Program in Biomedical Sciences, Graduate School, Chulalongkorn University, Bangkok, Thailand.
Cell Prolif. 2017 Oct;50(5). doi: 10.1111/cpr.12360. Epub 2017 Jul 30.
Investigate the role of the transient receptor potential melastatin 4 (TRPM4) channel in rat dental pulp stem cell (DPSC) proliferation and survival.
Immunofluorescence and FACS analysis were used to detect the stem cell marker CD90. Alizarin Red S and Oil Red O staining were used to identify osteoblast and adipocyte differentiation, respectively. To characterize TRPM4, patch-clamp recordings were obtained from single cells in the whole-cell configuration mode. The significance of TRPM4 for proliferation and survival was examined with 9-phenanthrol, a TRPM4 inhibitor during a 96-hour period of culture. Real-time Ca imaging analysis with Fura-2AM was used to investigate the impact of TRPM4 on intracellular Ca signals.
DPSCs were CD90-positive and differentiated into osteoblasts. Patch-clamp recordings revealed currents typical of TRPM4 that were Ca -activated, voltage-dependent and Na -conducting.
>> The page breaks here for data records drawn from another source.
(** What one turn adds to the lists read off the trace. *)
Lemma turn_fields (st st' : state) (go : bool) :
  turn groq searcher query maxIterations topK st = Some (st', go) ->
  exists rs added rewrites,
    search searcher (currentQuery st) topK 0.5 None = Some rs /\
    (length rs <= length (slice cs 0 (Some topK)))%nat /\
    iteration st' = iteration st + 1 /\
    allRelevantChunks st' = allRelevantChunks st ++ added /\
    (length added <= length rs)%nat /\
    Forall (fun c => exists r g, In r rs /\ c = graded r g /\ accepted g = true) added /\
    searches (trace st') = searches (trace st) ++ [rs] /\
    grading_prompts (trace st') = grading_prompts (trace st) ++ (prompt_of <$> rs) /\
    searched_queries (trace st') = searched_queries (trace st) ++ [currentQuery st] /\
    rewrite_prompts (trace st') = rewrite_prompts (trace st) ++ rewrites /\
    (length rewrites <= 1)%nat /\
    (rs = [] -> length rewrites = 1%nat) /\
    (go = true -> rs = [] \/ len (allRelevantChunks st') < 3) /\
    (go = false -> 3 <= len (allRelevantChunks st')) /\
    (currentQuery st' = currentQuery st \/ currentQuery st' = query \/ currentQuery st' <> []).
Proof.
  intros H. apply turn_unfold in H as (rs & Hrs & Hex).
  pose proof (examine_fields (advance st) rs) as Hf. cbv zeta in Hf.
  rewrite <- Hex in Hf. cbn [fst snd advance iteration allRelevantChunks trace currentQuery] in Hf.
  destruct Hf as (added & tail & Hi & Ha & Hl & Hacc & Ht & Hs & Hg & Hq & Hr1 & Hr2 & Hgo & Hbr & Hcq).
  exists rs, added, (rewrite_prompts tail).
  destruct (search_spec bm docs s0 cs (currentQuery st) topK 0.5 None) as (rs' & Hrs' & Hlen & _).
  assert (rs' = rs) as -> by (unfold searcher_over in Hrs; congruence).
  unfold passes in Hlen. cbn [given] in Hlen. rewrite filter_all in Hlen.
  rewrite Ht. rewrite !searches_app, !grading_prompts_app, !queries_app, !rewrites_app.
  change (Searched (currentQuery st) topK rs :: (Graded <$> (prompt_of <$> rs)) ++ tail)
    with ([Searched (currentQuery st) topK rs] ++ (Graded <$> (prompt_of <$> rs)) ++ tail).
  rewrite !searches_app, !grading_prompts_app, !queries_app, !rewrites_app.
  rewrite searches_graded, grading_prompts_graded, queries_graded, rewrites_graded, Hs, Hg, Hq.
  cbn [searches grading_prompts searched_queries rewrite_prompts flat_map app].
  rewrite !app_nil_r.
  split_and!; auto; lia.
Qed.

Lemma slice_bound {A} (l : list A) (k : Z) :
  0 <= k -> len (slice l 0 (Some k)) <= k.
Proof. intros Hk. rewrite slice_length. destruct (Z.ltb_spec k 0); lia. Qed.


(** The size of what a run returns. *)
Lemma retrieval_size :
  0 <= topK ->
  exists result tr,
    correctiveRAGRetrieval groq searcher query maxIterations topK = Some (result, tr) /\
    len (relevantChunks result) <= topK + 2.
Proof.
  intros Htop.
  destruct run_unfold as (st & fb & Hloop & _ & Hfb & Hrun).
  eexists _, _. split; [exact Hrun|]. cbn [relevantChunks].
  pose proof (slice_bound cs topK Htop) as Hs. unfold len in Hs.
  assert (H : len (allRelevantChunks st) <= topK + 2).
  { apply (loop_ends (fun st => len (allRelevantChunks st) < 3)
             (fun st => len (allRelevantChunks st) <= topK + 2))
      with (fuel := S (Z.to_nat maxIterations)) (st := initial query); auto.
    - intros; lia.
    - intros st1 st2 Hp Hlt Ht.
      apply turn_fields in Ht as (rs & added & rw & _ & Hlen & _ & Hall & Hadd & _ & _ & _ & _ & _ & _ & _ & Hgo & _).
      destruct (Hgo eq_refl) as [->|H]; [|exact H].
      destruct added; [|cbn in Hadd; lia]. now rewrite Hall, app_nil_r.
    - intros st1 st2 Hp Hlt Ht.
      apply turn_fields in Ht as (rs & added & rw & _ & Hlen & _ & Hall & Hadd & _).
      rewrite Hall. unfold len in *. rewrite length_app. lia.
    - unfold len. cbn [initial allRelevantChunks length]. lia. }
  destruct (allRelevantChunks st); [unfold len; lia | exact H].
Qed.

End Run.
End LoopFacts.

Module RetrievalResults.
Import JS Types VectorStoreM HybridSearch CorrectiveRAG Spec RetrievalTerms.
Import JSFacts SearchFacts RetrievalFacts RankingFacts LoopFacts.

Lemma slice_nil {A} (a : Z) (b : option Z) : slice (@nil A) a b = [].
Proof. unfold slice. now rewrite skipn_nil, firstn_nil. Qed.
Lemma getThumbnail_template_witness :
  fst (getThumbnail
         (always (ok_json (VObj [ (js "id", VNum 7); (js "submitUserId", VNum 1);
                                  (js "metaFiletype", VStr (js "png"));
                                  (js "metaFingerprint", VArr [VNull; VBool true]) ])))
         (constructor None ∅) (VNum 7) [])
    = Return (js "https://orca2.furtrack.com/gallery/1/7-,true.png").
Proof.
  assert (Hsafe1 : safe_integer 1) by (split; reflexivity).
  assert (Hsafe7 : safe_integer 7) by (split; reflexivity).
  assert (Harr : string_form (VArr [VNull; VBool true]) (js ",true")).
  { apply form_array.
    apply (joined_more VNull (js "") (VBool true) [] (js "true")).
    - apply element_null.
    - apply joined_last, element_value; [discriminate | discriminate | apply form_true]. }
  destruct (getThumbnail_template (constructor None ∅) (VNum 7) (js "7") []
              [ (js "id", VNum 7); (js "submitUserId", VNum 1);
                (js "metaFiletype", VStr (js "png"));
                (js "metaFingerprint", VArr [VNull; VBool true]) ]
              (VNum 1) (VNum 7) (VArr [VNull; VBool true]) (VStr (js "png"))
              (js "1") (js "7") (js ",true") (js "png")
              eq_refl eq_refl eq_refl eq_refl eq_refl
              (form_number 1 Hsafe1) (form_number 7 Hsafe7) Harr (form_string (js "png")))
    as (H & _).
  exact H.
Defined.

Lemma path_segments_percent_encoded_witness :
  ∃ e, percent_encoded (js "a/b") e ∧
       requested (getTag (always (ok_json (VObj []))) (constructor None ∅) (VStr (js "a/b")))
       = [js "https://solar.furtrack.com/get/index/" ++ e].
Proof.
  assert (Hunits : Forall code_unit (js "a/b")) by (repeat constructor).
  destruct (path_segments_percent_encoded
              (always (ok_json (VObj []))) (constructor None ∅) (js "a/b")
              (VStr (js "x")) (js "x") None [] Hunits eq_refl) as (H & _).
  destruct (H eq_refl) as (e & He & Htag & _).
  exists e. split; [exact He | exact Htag].
Defined.

(** * Further properties *)

(** ** The classifier as a bijection *)

Lemma startsWith_drop (s p : jsstring) :
  startsWith s p = true → p ++ drop (length p) s = s.
Proof.
  intros [k ->]%startsWith_prefix. by rewrite drop_app_length.
Qed.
Inhibition of TRPM4 resulted in a significant reduction in the cell population after a 96-hr period of culture and transformed the biphasic pattern of intracellular Ca signalling into sustained oscillations.
Rat DPSCs have stem cell characteristics and functional TRPM4 channels that are required for proliferation and survival. These data suggest that the shape and frequency of intracellular Ca signals may mediate stem cell proliferation and survival.
研究瞬时受体电位褪黑素4(TRPM4)通道在大鼠牙髓干细胞(DPSC)增殖和存活中的作用。
采用免疫荧光和流式细胞术分析检测干细胞标志物CD90。分别用茜素红S和油红O染色鉴定成骨细胞和脂肪细胞分化。为了表征TRPM4,采用全细胞模式从单细胞获得膜片钳记录。在96小时的培养期间,用TRPM4抑制剂菲咯啉研究TRPM4对增殖和存活的意义。使用Fura-2AM进行实时钙成像分析,以研究TRPM4对细胞内钙信号的影响。
DPSCs呈CD90阳性并分化为成骨细胞。膜片钳记录显示出典型的TRPM4电流,其为钙激活、电压依赖性且对钠有通透性。在96小时的培养期后,抑制TRPM4导致细胞数量显著减少,并将细胞内钙信号的双相模式转变为持续振荡。
大鼠DPSCs具有干细胞特性和功能性TRPM4通道,这些通道是增殖和存活所必需的。这些数据表明,细胞内钙信号的形状和频率可能介导干细胞的增殖和存活。